The authors have created a sort of anti-Book of Virtues in this encyclopedic compendium of the ways and means of power.

Everyone wants power and everyone is in a constant duplicitous game to gain more power at the expense of others, according to Greene, a screenwriter and former editor at Esquire (Elffers, a book packager, designed the volume, with its attractive marginalia). We live today as courtiers once did in royal courts: we must appear civil while attempting to crush all those around us. This power game can be played well or poorly, and in these 48 laws culled from the history and wisdom of the world’s greatest power players are the rules that must be followed to win. These laws boil down to being as ruthless, selfish, manipulative, and deceitful as possible. Each law, however, gets its own chapter: “Conceal Your Intentions,” “Always Say Less Than Necessary,” “Pose as a Friend, Work as a Spy,” and so on.

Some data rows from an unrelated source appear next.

(* ===== verification/ClientMain.v ===== *)
(** * ClientMain: the client program

    src/cmd/client: main of main_windows.go and main_other.go, the firewall set-up of
    platform_windows.go and platform_other.go, and run of run.go.  os.Exit and
    log.Fatalf are errors, after which no deferred call runs; the connection between
    Connect and Disconnect is App.v. *)

From S2P Require Import Prelude GoNet Auth I18n ClientConfig TunCommon TunWindows Paths.

Inductive ClientCall :=
| CcOs (c : OsCall)
| CcWin (c : WinCall)                       (* of the firewall set-up *)
| IsElevated | Elevate                      (* the administrator's rights on Windows *)
| Acquire (name : list byte)
| LoadFile                                  (* the configuration: the host name and the file *)
| SetLang (l : Lang) | WarnPassword (n : nat) | NoServer
| ListenPprof (addr : list byte) | ServePprof | ClosePprof
| AppConnect (cfg : Config) (excluded : IP) (* Connect, with the address the factory excludes *)
| WaitSignal | AppDisconnect
| CloseLog.
Definition ClientAnswer (c : ClientCall) : Type :=
  match c with
  | IsElevated | Elevate | Acquire _ | ListenPprof _ => bool
  | LoadFile => list byte * option (list byte)
  | _ => unit
  end.

(** The exits: the status, or log.Fatalf. *)
Inductive client_exit := Exit (status : Z) | FatalPprof.

Definition cc_os (c : ClientCall) : option OsCall := match c with CcOs c => Some c | _ => None end.
Definition cc_win (c : ClientCall) : option WinCall := match c with CcWin c => Some c | _ => None end.

Section client.
Context `{Answers OsCall OsAnswer} `{Answers WinCall WinAnswer} `{Answers ClientCall ClientAnswer}.
Abbreviation Cmd := (Sys ClientCall client_exit).
Definition ask_client (c : ClientCall) : Cmd (ClientAnswer c) := call c.

Definition on_os {A} (m : Sys OsCall client_exit A) : Cmd A := embed CcOs cc_os id m.
Definition on_win {A} (m : Sys WinCall dev_err A) : Cmd A := embed CcWin cc_win (fun _ => Exit 2) m.

(** setupFirewallPlatform: whether the clean-up it returns does anything. *)
Definition setupFirewallPlatform (windows : bool) : Cmd bool := if windows then on_win SetupFirewall else ret false.

(** run *)
Definition run (windows : bool) (getenv : list byte → list byte) (cfg : Config) (excluded : IP) : Cmd unit :=
  let* logFile := on_os (Setup getenv (cc_LogFile cfg)) in
  let* active := setupFirewallPlatform windows in
  let deferred : Cmd unit :=
    let* _ := on_win (firewall_cleanup active) in
    match logFile with Some _ => try_call CloseLog | None => ret tt end in
  let* _ := (match snd (CheckPasswordStrength (cc_RoomPassword cfg)) with 0%nat => ret tt | n => ask_client (WarnPassword n) end) in
  match cc_ServerAddr cfg with
  | [] => let* _ := ask_client NoServer in deferred
  | _ =>
      let* _ := (match cc_PprofAddr cfg with
                 | [] => ret tt
                 | a => let* ok := ask_client (ListenPprof a) in if negb ok then fail FatalPprof else ask_client ServePprof
                 end) in
      let* _ := ask_client (AppConnect cfg excluded) in
      let* _ := ask_client WaitSignal in
      let* _ := (match cc_PprofAddr cfg with [] => ret tt | _ => ask_client ClosePprof end) in
      let* _ := ask_client AppDisconnect in
      deferred
  end.

(** requestAdmin *)
Definition requestAdmin : Cmd unit :=
  let* elevated := ask_client IsElevated in
  if elevated then ret tt else
  let* exe := on_os ExeFile in
  match exe with
  | None => ret tt
  | Some _ => let* ok := ask_client Elevate in fail (Exit (if ok then 0 else 1))
  end.

(** main of Windows; without [windows], that of main_other.go. *)
Definition main (windows : bool) (getenv : list byte → list byte) : Cmd unit :=
  let* _ := (if windows then requestAdmin else ret tt) in
  let* ok := ask_client (Acquire (str "GameTunnel-Client")) in
  if negb ok then fail (Exit 0) else
  let* r := ask_client LoadFile in
  let cfg := LoadConfig (fst r) (snd r) in
  let* _ := (match cc_Lang cfg with [] => ret tt | l => ask_client (SetLang (ParseLang l)) end) in
  run windows getenv cfg (parseHostIP (cc_ServerAddr cfg)).
Definition main_other := main false.
End client.

(** ** Facts *)

(** The firewall rules that calls add and delete. *)
Definition added (l : list ClientCall) : list (list byte) := omap rule_added (omap cc_win l).
Definition deleted (l : list ClientCall) : list (list byte) := omap rule_deleted (omap cc_win l).

Lemma added_app l1 l2 : added (l1 ++ l2) = added l1 ++ added l2.
Proof. unfold added. by rewrite !omap_app. Qed.
Lemma deleted_app l1 l2 : deleted (l1 ++ l2) = deleted l1 ++ deleted l2.
Proof. unfold deleted. by rewrite !omap_app. Qed.
Lemma cc_win_win l : omap cc_win (map CcWin l) = l.
Proof. induction l as [|c l IH]; [done|]. cbn. by rewrite IH. Qed.
Lemma cc_win_os l : omap cc_win (map CcOs l) = [].
Proof. by induction l. Qed.

Section facts.
Context `{Answers OsCall OsAnswer} `{Answers WinCall WinAnswer} `{Answers ClientCall ClientAnswer}.

Ltac returning := repeat first
  [ apply returns_ret | apply returns_try | apply (returns_call (R:=OsAnswer)) | apply returns_bind; [|intros ?]
  | progress (match goal with |- context [match ?x with _ => _ end] => destruct x end)
  | progress (match goal with |- context [if ?b then _ else _] => destruct b end) ].

(** Setting up the log always returns. *)
Lemma Setup_returns {E} getenv path : returns (Setup (E:=E) getenv path).
Proof. unfold Setup, GameTunnelDir. returning. Qed.

Lemma on_os_run {A} (m : Sys OsCall client_exit A) h : returns m → ∃ r l, on_os m h = (Ok r, h ++ map CcOs l).
Proof. intros Hm. destruct (Hm (omap cc_os h)) as (r & l & E). exists r, l. by apply embed_ok. Qed.

(** The set-up of the firewall, and the clean-up it returns. *)
Lemma firewall_run windows h : ∃ b l, setupFirewallPlatform windows h = (Ok b, h ++ map CcWin l) ∧
  ∀ h0, ∃ l0, on_win (firewall_cleanup b) h0 = (Ok tt, h0 ++ map CcWin l0) ∧
    omap rule_added l ⊆ omap rule_deleted l0 ∧ omap rule_added l0 = [].
Proof.
  assert (∀ b h0, ∃ l0, on_win (firewall_cleanup b) h0 = (Ok tt, h0 ++ map CcWin l0) ∧ firewall_cleanup b (omap cc_win h0) = (Ok tt, omap cc_win h0 ++ l0) ∧
    omap rule_added l0 = []) as Hclean.
  { intros [] h0.
    - exists firewall_deletes. split_and!; [by apply embed_ok|done|done].
    - exists []. split_and!; [apply embed_ok|..]; cbn; rewrite ?app_nil_r; done. }
  destruct windows.
  - destruct (firewall_rules_removed (omap cc_win h) []) as (b & l & _ & E & _). exists b, (Executable :: l).
    split; [by apply embed_ok|]. intros h0. destruct (Hclean b h0) as (l0 & E0 & E0' & Ha). exists l0. split_and!; [done| |done].
    destruct (firewall_rules_removed (omap cc_win h) (omap cc_win h0)) as (b' & l' & l0' & E' & E1 & Hsub & _).
    rewrite E in E'. injection E' as <- E3. apply app_inv_head in E3. injection E3 as <-. rewrite E0' in E1.
    injection E1 as E1. apply app_inv_head in E1 as <-. done.
  - exists false, []. cbn. rewrite app_nil_r. split; [done|]. intros h0. destruct (Hclean false h0) as (l0 & E0 & _ & Ha).
    exists l0. split_and!; [done|apply list_subseteq_nil|done].
Qed.

(** The calls of run between the set-up and the deferred clean-up. *)
Definition run_calls (cfg : Config) (excluded : IP) : list ClientCall :=
  (match snd (CheckPasswordStrength (cc_RoomPassword cfg)) with 0%nat => [] | n => [WarnPassword n] end)
  ++ match cc_ServerAddr cfg with
     | [] => [NoServer]
     | _ => (match cc_PprofAddr cfg with [] => [] | a => [ListenPprof a; ServePprof] end)
            ++ [AppConnect cfg excluded; WaitSignal]
            ++ (match cc_PprofAddr cfg with [] => [] | _ => [ClosePprof] end) ++ [AppDisconnect]
     end.

(** When run returns - there is no server to connect to, or a signal came - it has
    deleted every firewall rule it added, after it disconnected what it connected. *)
Theorem run_cleans_up windows getenv cfg excluded h :
  (cc_PprofAddr cfg = [] ∨ ∀ h, answer h (ListenPprof (cc_PprofAddr cfg)) = true) →
  ∃ l1 l2, run windows getenv cfg excluded h = (Ok tt, h ++ l1 ++ run_calls cfg excluded ++ l2) ∧
    added l1 ⊆ deleted l2 ∧ added l2 = [].
Proof.
  intros Hp. unfold run. destruct (on_os_run _ h (Setup_returns getenv (cc_LogFile cfg))) as (r & l & E1).
  rewrite (run_bind _ _ _ _ _ E1). destruct (firewall_run windows (h ++ map CcOs l)) as (b & lf & E2 & Hc).
  rewrite (run_bind _ _ _ _ _ E2). cbv zeta. set (h2 := (h ++ map CcOs l) ++ map CcWin lf).
  set (last := match r with Some _ => [CloseLog] | None => [] end).
  assert (∀ h0, ∃ l0, (let* _ := on_win (firewall_cleanup b) in match r with Some _ => try_call CloseLog | None => ret tt end) h0
    = (Ok tt, h0 ++ map CcWin l0 ++ last) ∧ omap rule_added lf ⊆ omap rule_deleted l0 ∧ omap rule_added l0 = []) as Hd.
  { intros h0. destruct (Hc h0) as (l0 & E0 & ? & ?). exists l0. split; [|done]. rewrite (run_bind _ _ _ _ _ E0).
    unfold last, try_call, ret. destruct r; by rewrite ?app_nil_r, <- ?app_assoc. }
  destruct (Hd (h2 ++ run_calls cfg excluded)) as (l0 & E0 & Hsub & Hno).
  exists (map CcOs l ++ map CcWin lf), (map CcWin l0 ++ last). split.
  2: { rewrite !added_app, deleted_app. unfold added, deleted. rewrite !cc_win_os, !cc_win_win. cbn [omap list_omap app].
       rewrite Hno. unfold last.
       assert (omap cc_win (match r with Some _ => [CloseLog] | None => [] end) = []) as -> by by destruct r.
       split; [|done]. cbn. by rewrite app_nil_r. }
  set (d := bind (on_win (firewall_cleanup b)) _) in *. clearbody d. clear E1 E2 Hc Hd.
  transitivity (d (h2 ++ run_calls cfg excluded)); [|rewrite E0; unfold h2; by rewrite <- !app_assoc].
  clear E0. clearbody h2. unfold run_calls, bind, ask_client, call, ret.
  destruct (snd _), (cc_ServerAddr cfg), (cc_PprofAddr cfg) as [|b1 a]; cbn; rewrite ?app_nil_r, <- ?app_assoc; try done;
    (destruct Hp as [|Hp]; [done|]); rewrite Hp; cbn; by rewrite <- !app_assoc.
Qed.

(** Giving up because the profiler cannot listen skips the clean-up: the rules stay in
    the firewall. *)
Theorem pprof_failure_leaves_rules getenv cfg excluded h :
  cc_ServerAddr cfg ≠ [] → cc_PprofAddr cfg ≠ [] →
  (∀ h, answer h (ListenPprof (cc_PprofAddr cfg)) = false) → (∀ h, is_Some (answer h Executable)) →
  ∃ l1 l2, run true getenv cfg excluded h = (Err FatalPprof, h ++ l1 ++ l2) ∧
    firewallRuleNameGameLAN ∈ added l2 ∧ deleted l2 = [].
Proof.
  intros Hs Hp Hl Hx. unfold run. destruct (on_os_run _ h (Setup_returns getenv (cc_LogFile cfg))) as (r & l & E1).
  rewrite (run_bind _ _ _ _ _ E1). cbn [setupFirewallPlatform]. set (h1 := h ++ map CcOs l).
  destruct (Hx (omap cc_win h1)) as [exe Hexe].
  set (adds := [RunCmd (FirewallAddApp firewallRuleNameApp (str "in") exe);
    RunCmd (FirewallAddApp firewallRuleNameAppOut (str "out") exe)]
    ++ map (fun '(port, proto) => RunCmd (FirewallAddPort firewallRuleNameGameLAN proto port)) commonLANPorts).
  assert (on_win SetupFirewall h1 = (Ok true, h1 ++ map CcWin (Executable :: firewall_deletes ++ adds))) as E2.
  { apply embed_ok. unfold SetupFirewall, bind, call, try_calls, ret, adds. rewrite Hexe. by rewrite <- !app_assoc. }
  rewrite (run_bind _ _ _ _ _ E2). cbv zeta.
  set (warn := match snd (CheckPasswordStrength (cc_RoomPassword cfg)) with 0%nat => [] | n => [WarnPassword n] end).
  exists (map CcOs l ++ map CcWin (Executable :: firewall_deletes)), (map CcWin adds ++ warn ++ [ListenPprof (cc_PprofAddr cfg)]).
  assert (omap cc_win (warn ++ [ListenPprof (cc_PprofAddr cfg)]) = []) as Hw by (unfold warn; by destruct (snd _)).
  split_and!.
  - unfold warn. clear E1 E2 Hw warn. unfold bind, ask_client, call, ret, fail.
    replace (h ++ _ ++ _) with ((h1 ++ map CcWin (Executable :: firewall_deletes ++ adds)) ++
      (match snd (CheckPasswordStrength (cc_RoomPassword cfg)) with 0%nat => [] | n => [WarnPassword n] end)
      ++ [ListenPprof (cc_PprofAddr cfg)]) by (unfold h1; cbn [map]; rewrite !map_app; cbn; by rewrite <- !app_assoc).
    generalize (h1 ++ map CcWin (Executable :: firewall_deletes ++ adds)). intros h2.
    destruct (snd _), (cc_ServerAddr cfg), (cc_PprofAddr cfg) as [|b1 a]; try done; rewrite Hl; cbn; by rewrite <- ?app_assoc.
  - unfold added. rewrite omap_app, Hw, app_nil_r, cc_win_win. unfold adds. cbn. set_solver.
  - unfold deleted. rewrite omap_app, Hw, app_nil_r, cc_win_win. done.
Qed.

(** The second client exits at once, with status 0, and changes nothing. *)
Theorem second_client_exits windows getenv h :
  (∀ h, answer h (Acquire (str "GameTunnel-Client")) = false) → (windows = true → ∀ h, answer h IsElevated = true) →
  ∃ l, main windows getenv h = (Err (Exit 0), h ++ l) ∧ l ⊆ [IsElevated; Acquire (str "GameTunnel-Client")].
Proof.
  intros Ha He. unfold main. set (pre := if windows then [IsElevated] else []).
  assert ((if windows then requestAdmin else ret tt) h = (Ok tt, h ++ pre)) as E1.
  { unfold pre. destruct windows; [|unfold ret; by rewrite app_nil_r]. unfold requestAdmin, bind, ask_client, call. by rewrite He. }
  exists (pre ++ [Acquire (str "GameTunnel-Client")]). rewrite (run_bind _ _ _ _ _ E1). unfold bind, ask_client, call.
  rewrite Ha. cbn. split; [by rewrite <- app_assoc|]. unfold pre. destruct windows; set_solver.
Qed.
End facts.

(** *** Witnesses *)

(** A machine where the profiler's address is free, and one where it is taken. *)
Definition ex_client (pprof : bool) : Answers ClientCall ClientAnswer := fun _ c =>
  match c as c return ClientAnswer c with
  | IsElevated | Elevate | Acquire _ => true
  | ListenPprof _ => pprof
  | LoadFile => (str "pc", None)
  | _ => tt
  end.
Definition ex_cfg : Config :=
  mkConfig (str "10.0.0.1:4700") (str "alice") (str "lan") (str "secret") (str "en") 1420 (str "gt.log") false (str "localhost:6060").
(** Windows with the program at a known path. *)
Definition ex_firewall : Answers WinCall WinAnswer := fun h c =>
  match c as c return WinAnswer c with Executable => Some (str "C:/gt.exe") | c => ex_win h c end.

Lemma run_cleans_up_witness :
  ∃ l1 l2, @run (on_disk ex_disk) ex_firewall (ex_client true) true no_env ex_cfg (parseHostIP (cc_ServerAddr ex_cfg)) []
    = (Ok tt, l1 ++ run_calls ex_cfg (IPv4 x0a x00 x00 x01) ++ l2) ∧ added l1 ⊆ deleted l2 ∧ added l2 = [].
Proof.
  apply (@run_cleans_up (on_disk ex_disk) ex_firewall (ex_client true) true no_env ex_cfg (IPv4 x0a x00 x00 x01) []).
  right. intros h. reflexivity.
Defined.

Lemma pprof_failure_leaves_rules_witness :
  ∃ l1 l2, @run (on_disk ex_disk) ex_firewall (ex_client false) true no_env ex_cfg [] [] = (Err FatalPprof, l1 ++ l2) ∧
    firewallRuleNameGameLAN ∈ added l2 ∧ deleted l2 = [].
Proof.
  apply (@pprof_failure_leaves_rules (on_disk ex_disk) ex_firewall (ex_client false) no_env ex_cfg [] []); try discriminate.
  - intros h. reflexivity.
  - intros h. by eexists.
Defined.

Each chapter is conveniently broken down into sections on what happened to those who transgressed or observed the particular law, the key elements in this law, and ways to defensively reverse this law when it’s used against you. Quotations in the margins amplify the lesson being taught. While compelling in the way an auto accident might be, the book is simply nonsense. Rules often contradict each other. We are told, for instance, to “be conspicuous at all cost,” then told to “behave like others.” More seriously, Greene never really defines “power,” and he merely asserts, rather than offers evidence for, the Hobbesian world of all against all in which he insists we live. The world may be like this at times, but often it isn’t. To ask why this is so would be a far more useful project.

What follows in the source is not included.